Introduced September 10, 2025 by Buddy Carter · Last progress September 10, 2025
The bill strengthens transparency, program integrity, and patient point-of-sale affordability for low-income and uninsured populations, but does so by imposing substantial new reporting, compliance, and penalty regimes that could raise provider costs, privacy risks, and—if enforcement is aggressive—reduce access to 340B-supported care.
Taxpayers, policymakers, researchers, and the public gain far greater transparency and oversight because the bill requires centralized, site-level reporting, published audit standards, and searchable data on 340B margins, contracts, and grant/subgrantee information.

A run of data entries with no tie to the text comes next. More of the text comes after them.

(** * pytorch_pfn_extras.utils.comparer: a shallow embedding

    The module drives several training or evaluation engines side by side,
    captures the outputs of each at every comparison point through a handler
    wrapper, and compares them.  Python objects are embedded as records,
    dictionaries as insertion-ordered association lists, and the statements
    of each method as computations in a state-and-exception monad whose state
    survives a raised exception, as the attributes of a Python object do. *)

From Stdlib Require Import String List ZArith Bool Arith Lia Floats.

#[local] Set Warnings "-inexact-float,-register-all".
Import ListNotations.
Open Scope string_scope.
Open Scope list_scope.

Set Implicit Arguments.

(** ** Exceptions *)

(** The exception classes the module raises or lets through.  [SystemExit]
    and [KeyboardInterrupt] derive from [BaseException] only: an
    [except Exception] clause does not catch them. *)
Inductive exn : Type :=
| ValueError (msg : string)
| KeyError (key : string)
| IndexError
| AttributeError (attr : string)
| TypeError (msg : string)
| AssertionError (msg : string)
| BrokenBarrierError
| NotImplementedError
| OtherException (cls : string)
| SystemExit
| KeyboardInterrupt.

(** [isinstance(e, Exception)]. *)
Definition is_Exception (e : exn) : bool :=
  match e with
  | SystemExit | KeyboardInterrupt => false
  | _ => true
  end.

Inductive result (A : Type) : Type :=
| Ok (a : A)
| Raise (e : exn).
Arguments Ok {A} a.
Arguments Raise {A} e.

Definition is_Ok {A} (r : result A) : bool :=
  match r with Ok _ => true | Raise _ => false end.

(** ** Python dictionaries

    [dict] and [OrderedDict] keep their keys in insertion order, and
    assigning to a key that is present keeps its position. *)
Module PyDict.
Section Dict.
Variable V : Type.

Definition t := list (string * V).

Definition keys (d : t) : list string := map fst d.

Fixpoint get (k : string) (d : t) : option V :=
  match d with
  | [] => None
  | (k', v) :: d' => if String.eqb k k' then Some v else get k d'
  end.

Definition mem (k : string) (d : t) : bool :=
  match get k d with Some _ => true | None => false end.

(** [d[k] = v] *)
Fixpoint set (k : string) (v : V) (d : t) : t :=
  match d with
  | [] => [(k, v)]
  | (k', v') :: d' =>
      if String.eqb k k' then (k', v) :: d' else (k', v') :: set k v d'
  end.

(** [d.update(e)] *)
Definition update (d e : t) : t :=
  fold_left (fun acc kv => set (fst kv) (snd kv) acc) e d.

(** [d[k]], raising [KeyError] *)
Definition getitem (k : string) (d : t) : result V :=
  match get k d with
  | Some v => Ok v
  | None => Raise (KeyError k)
  end.

(** [{key: src[key] for key in ks}], evaluated left to right. *)
Fixpoint comprehension (ks : list string) (src : t) (acc : t) : result t :=
  match ks with
  | [] => Ok acc
  | k :: ks' =>
      match getitem k src with
      | Ok v => comprehension ks' src (set k v acc)
      | Raise e => Raise e
      end
  end.
End Dict.

(** The key order of a dictionary after [d[k] = v], on the list of keys. *)
Definition insert_key (k : string) (ks : list string) : list string :=
  if existsb (String.eqb k) ks then ks else ks ++ [k].

Definition insert_keys (new ks : list string) : list string :=
  fold_left (fun acc k => insert_key k acc) new ks.
End PyDict.

Definition pydict (V : Type) : Type := PyDict.t V.

(** ** The default comparison function (lines 66-93) *)

Section DefaultComparer.
Variable Tensor : Type.

(** A Python number as it is written in the source: [0] is an [int],
    [1e-07] a [float]. *)
Inductive pynum : Type :=
| PyInt (z : Z)
| PyFloat (f : float).

(** The keyword call of [torch.testing.assert_allclose]. *)
Record allclose_call : Type := {
  actual : Tensor;
  expected : Tensor;
  rtol : pynum;
  atol : pynum;
  equal_nan : bool;
  msg : string
}.

(** [torch] is an external library: the tensor methods and the assertion
    are taken as given.  The assertion returns [None] when it passes and
    the exception it raises otherwise. *)
Variable cpu : Tensor -> Tensor.
Variable detach : Tensor -> Tensor.
Variable assert_allclose : allclose_call -> option exn.

Definition compare_fn_t : Type :=
  string -> string -> string -> Tensor -> Tensor -> option exn.

(** [msg or f" comparing {backend1} and {backend2} in {name}"]: [None] and
    the empty string are both falsy. *)
Definition err_msg (msg : option string) (backend1 backend2 name : string)
  : string :=
  match msg with
  | Some (String c s) => String c s
  | _ =>
    (" comparing " ++ backend1 ++ " and " ++ backend2 ++ " in " ++ name)%string
  end.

Low-income, uninsured, and other vulnerable patients face lower out-of-pocket costs and more predictable drug affordability because the bill mandates point-of-sale reductions, sliding fee scales ($0/$35/$50 caps), and extends discount obligations to contract pharmacies.
State Medicaid programs, Medicare contractors, and taxpayers are better protected from duplicate discounts and overpayments because the bill standardizes billing methodologies, requires timely data to exclude 340B‑purchased units from rebate calculations, and creates HHS audit authority to prevent improper manufacturer rebate claims.

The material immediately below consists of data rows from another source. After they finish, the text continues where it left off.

(** * ClipForge timeline export: a shallow embedding of [export_timeline]

    Embedding of [src/src-tauri/src/commands/ffmpeg.rs] ([export_timeline])
    and of the [VideoClip] / [VideoMetadata] structs of
    [src/src-tauri/src/commands/mod.rs].

    Modelling choices:
    - [f64] values are finite rationals, the two infinities or NaN.  Sums,
      differences and quotients of finite values are rounded to binary64
      (round to nearest, ties to even, with subnormals and overflow to an
      infinity); the comparison, [>], [f64::max] and the NaN / infinity
      cases follow IEEE 754 and Rust.  There is a single, unsigned zero.
    - The [format!]-built FFmpeg filter strings are represented as typed
      filter nodes carrying the same parameters, labels and order.
    - The FFmpeg process itself is not run: [export_timeline] returns the
      argument vector it would hand to [Command::new("ffmpeg")]. *)

From Stdlib Require Import List Ascii String ZArith QArith Qround Qpower Qabs Qminmax Lia Lqa Permutation Sorted Bool.
Import ListNotations.

(* ------------------------------------------------------------------ *)
(** ** Rust [f64] *)

Inductive f64 : Type :=
| Fin (q : Q)
| PInf
| NInf
| NaN.

(** Rounding to binary64.  [pow2 e] is [2^e]; [Qlog2_floor x] is
    [floor (log2 x)] for [x > 0]; [f64_exp x] is the exponent of the last
    significand bit of [x] (53 bits, or the subnormal step [2^-1074]). *)
Definition pow2 (e : Z) : Q := Qpower (2 # 1) e.

Definition Qlog2_floor (x : Q) : Z :=
  let a := (Z.log2 (Qnum x) - Z.log2 (Zpos (Qden x)))%Z in
  if Qle_bool (pow2 a) x then a else (a - 1)%Z.

Definition f64_exp (x : Q) : Z := Z.max (-1074) (Qlog2_floor x - 52).

(** Round to the nearest integer, ties to even. *)
Definition round_half_even (y : Q) : Z :=
  let f := Qfloor y in
  match Qcompare (y - inject_Z f) (1 # 2) with
  | Lt => f
  | Gt => (f + 1)%Z
  | Eq => if Z.even f then f else (f + 1)%Z
  end.

(** Round a positive rational to a multiple of [2^(f64_exp x)]. *)
Definition round_pos (x : Q) : Q :=
  let e := f64_exp x in inject_Z (round_half_even (x / pow2 e)) * pow2 e.

(** Round to binary64 with an unbounded exponent range. *)
Definition round_Q (x : Q) : Q :=
  match Qcompare x 0 with
  | Eq => 0
  | Gt => Qred (round_pos x)
  | Lt => Qred (- round_pos (- x))
  end.

(** The [f64] nearest to a rational: an infinity when the rounded value
    reaches [2^1024]. *)
Definition f64_of_Q (x : Q) : f64 :=
  let r := round_Q x in
  if Qle_bool (pow2 1024) r then PInf
  else if Qle_bool r (- pow2 1024) then NInf
  else Fin r.

(** [f64::partial_cmp]: [None] exactly when one side is NaN. *)
Definition f64_partial_cmp (a b : f64) : option comparison :=
  match a, b with
  | NaN, _ | _, NaN => None
  | PInf, PInf | NInf, NInf => Some Eq
  | PInf, _ => Some Gt
  | _, PInf => Some Lt
  | NInf, _ => Some Lt
  | _, NInf => Some Gt
  | Fin x, Fin y => Some (Qcompare x y)
  end.

(** The [>] operator on [f64]. *)
Definition f64_gt (a b : f64) : bool :=
  match f64_partial_cmp a b with
  | Some Gt => true
  | _ => false
  end.

Definition f64_add (a b : f64) : f64 :=
  match a, b with
  | NaN, _ | _, NaN => NaN
  | PInf, NInf | NInf, PInf => NaN
  | PInf, _ | _, PInf => PInf
  | NInf, _ | _, NInf => NInf
  | Fin x, Fin y => f64_of_Q (x + y)
  end.

Definition f64_neg (a : f64) : f64 :=
  match a with
  | Fin x => Fin (- x)
  | PInf => NInf
  | NInf => PInf
  | NaN => NaN
  end.

Definition f64_sub (a b : f64) : f64 := f64_add a (f64_neg b).

(** [f64::max]: a NaN argument is ignored in favour of the other one. *)
Definition f64_max (a b : f64) : f64 :=
  match a, b with
  | NaN, _ => b
  | _, NaN => a
  | _, _ => match f64_partial_cmp a b with
            | Some Lt => b
            | _ => a
            end
  end.

(* ------------------------------------------------------------------ *)
(** ** Data model ([commands/mod.rs]) *)

Record VideoMetadata : Type := {
  duration : f64;
  width : Z;
  height : Z;
  fps : f64;
  file_size : Z;
  format : string
}.

Record VideoClip : Type := {
  id : string;
  file_path : string;
  metadata : VideoMetadata;
  start_time : f64;
  end_time : f64;
  trim_in : f64;
  trim_out : f64
}.

Record ExportParams : Type := {
  clips : list VideoClip;
  output_path : string;
  resolution : string
}.

(* ------------------------------------------------------------------ *)
(** ** [sort_by] with a comparator that may panic

    [sorted_clips.sort_by(|a, b| a.start_time.partial_cmp(&b.start_time).unwrap())].
    The [unwrap] panics on an incomparable pair.  Rust's [sort_by] is a
    stable sort; its result is the stable sorted permutation, computed
    here by insertion of each head into the sorted tail (as the standard
    library's insertion pass [insert_head] does). *)

Inductive Panicking (A : Type) : Type :=
| Ok (a : A)
| Panic.
Arguments Ok {A} a.
Arguments Panic {A}.

Definition bind {A B} (m : Panicking A) (f : A -> Panicking B) : Panicking B :=
  match m with
  | Ok a => f a
  | Panic => Panic
  end.

Notation "x <- m ;; k" := (bind m (fun x => k)) (at level 61, m at next level, right associativity).

(** [a.start_time.partial_cmp(&b.start_time).unwrap()] *)
Definition cmp_start (a b : VideoClip) : Panicking comparison :=
  match f64_partial_cmp (start_time a) (start_time b) with
  | Some o => Ok o
  | None => Panic
  end.

(** Insert [x] in front of the first element that is not less than it. *)
Fixpoint insert_head (x : VideoClip) (s : list VideoClip) : Panicking (list VideoClip) :=
  match s with
  | [] => Ok [x]
  | y :: ys =>
      o <- cmp_start y x ;;
      match o with
      | Lt => r <- insert_head x ys ;; Ok (y :: r)
      | _ => Ok (x :: y :: ys)
      end
  end.

Fixpoint sort_by_start (l : list VideoClip) : Panicking (list VideoClip) :=
  match l with
  | [] => Ok []
  | x :: xs => s <- sort_by_start xs ;; insert_head x s
  end.

(* ------------------------------------------------------------------ *)
(** ** The filter graph *)

(** Link labels of the filter graph. *)
Inductive Label : Type :=
| LInV (i : nat)        (* [{i}:v] *)
| LInA (i : nat)        (* [{i}:a] *)
| LBlackV               (* [black_v] *)
| LBlackA               (* [black_a] *)
| LGapV (k : nat)       (* [gap_v{k}] *)
| LGapA (k : nat)       (* [gap_a{k}] *)
| LVTrim (i : nat)      (* [v{i}_trimmed] *)
| LATrim (i : nat)      (* [a{i}_trimmed] *)
| LOutV                 (* [outv] *)
| LOutA.                (* [outa] *)

(** Expressions of the [pad] filter's [x] and [y] options. *)
Inductive PadExpr : Type :=
| EOW | EOH | EIW | EIH
| ESub (a b : PadExpr)
| EDiv (a : PadExpr) (n : Z).

Inductive AspectMode : Type :=
| ARDisable
| ARDecrease
| ARIncrease.

(** One filter of a chain, with the options the source writes. *)
Inductive Op : Type :=
| Color (c : string) (w h : Z) (dur : f64) (rate : Z)  (* color=c=..:size=WxH:duration=..:rate=.. *)
| ANullSrc (layout : string) (sample_rate : Z)         (* anullsrc=channel_layout=..:sample_rate=.. *)
| SetSar (n : Z)                                       (* setsar=n *)
| Trim (start dur : f64)                               (* trim=start=..:duration=.. *)
| ATrim (start dur : f64)                              (* atrim=start=..:duration=.. *)
| SetPts                                               (* setpts=PTS-STARTPTS *)
| ASetPts                                              (* asetpts=PTS-STARTPTS *)
| Scale (w h : Z) (mode : AspectMode)                  (* scale=W:H:force_original_aspect_ratio=.. *)
| PadOp (w h : Z) (x y : PadExpr) (c : string)         (* pad=W:H:x:y:color *)
| Concat (n v a : nat).                                (* concat=n=..:v=..:a=.. *)

(** A filter chain [ins]op1,op2,...[outs]: one element of [filter_parts]. *)
Record Filter : Type := Node {
  ins : list Label;
  chain : list Op;
  outs : list Label
}.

Hospitals, clinics, contract pharmacies, and related providers face large new administrative, IT, and reporting burdens because the bill requires site-level, claim-level, patient-level, and grant/subgrantee reporting on tight timelines.
Safety‑net hospitals and the patients they serve risk reduced access to discounted drugs and services because aggressive audits, retroactive repayments, per‑claim penalties, deregistration, and large civil monetary penalties could strain or remove providers from 340B participation.

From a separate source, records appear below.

(** ** productController.deleteProduct *)

(** [Product.findByIdAndDelete(id)]. *)
Definition deleteProduct (id : ObjectId) (s : Store) : Reply unit * Store :=
  match products s !! id with
  | None => (Answer 404 (Some (Said ProductNotFound)) None, s)
  | Some _ =>
    (Answer 200 (Some ProductDeleted) None,
     {| products := delete id (products s); carts := carts s; orders := orders s |})
  end.

(** ** orderController.getOrder *)

(** [account id] tells whether a user document with that id exists:
    [.populate('user', ...)] leaves [order.user] null when it does not, and
    reading [order.user._id] on line 138 then throws. *)
Definition getOrder (account : ObjectId → bool) (user : User) (id : nat) (s : Store)
  : Reply Order :=
  match orders s !! id with
  | None => Answer 404 (Some (Said OrderNotFound)) None
  | Some order =>
    if negb (account (order_user order)) then Forward
    else if bool_decide (order_user order ≠ user_id user) && negb (isAdmin user) then
      Answer 403 (Some NotAuthorizedToAccess) None
    else Answer 200 None (Some order)
  end.

(** ** orderController.getOrderStats *)

(** [{ $group: { _id: key, count: { $sum: 1 } } }]: one bucket per key
    value that occurs, with the number of orders that have it.  MongoDB
    fixes no order for the buckets; they are listed in the order of
    [keys], which enumerates the key type. *)
Definition group_count {K} `{EqDecision K} (keys : list K) (key : Order → K)
    (os : list Order) : list (K * nat) :=
  omap (λ k, match length (List.filter (λ o, bool_decide (key o = k)) os) with
             | O => None
             | n => Some (k, n)
             end) keys.

(** [x || 0] on a number: zero and NaN are falsy. *)
Definition or_zero (x : float) : float :=
  if (x =? 0)%float || PrimFloat.is_nan x then 0%float else x.

(** The reply of GET /api/orders/admin/stats, without [monthlyRevenue],
    which groups by the creation date that is not modelled.  The revenue
    is summed in collection order. *)
Record Stats := mkStats {
  totalOrders : nat;
  totalRevenue : float;
  ordersByStatus : list (OrderStatus * nat);
  ordersByPaymentStatus : list (PaymentStatus * nat)
}.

Patients and covered entities face privacy and competitive risks because the bill requires collection and sharing of detailed, claim- and entity-identified financial data that could enable re‑identification or reveal commercially sensitive information.
Based on analysis of 38 sections of legislative text.
Strengthens 340B eligibility, reporting, audits, contract-pharmacy limits, claim modifiers, and patient cost caps; creates a claims clearinghouse and expands enforcement.
Requires major new transparency, audit, and compliance rules for the 340B drug discount program: hospitals and other covered entities must submit detailed, site-level cost and claims data to HHS, allow audits, limit and register contract pharmacies and child sites, and adopt patient affordability protections for low-income patients. Creates a federally run claims clearinghouse and new civil monetary penalties for noncompliance, directs HHS rulemaking and audits, and preempts most state or local laws that conflict with the federal 340B rules. The law strengthens eligibility standards for certain nonprofit hospitals that rely on government contracts to serve uninsured patients, tightens rules for nonhospital covered entities and subgrantees, mandates claim-level modifiers and rapid electronic reporting, and imposes payment and contract limits on third‑party administrators and contract pharmacies. It also bans discrimination by insurers and PBMs against 340B entities and requires HHS to publish much of the reported data publicly.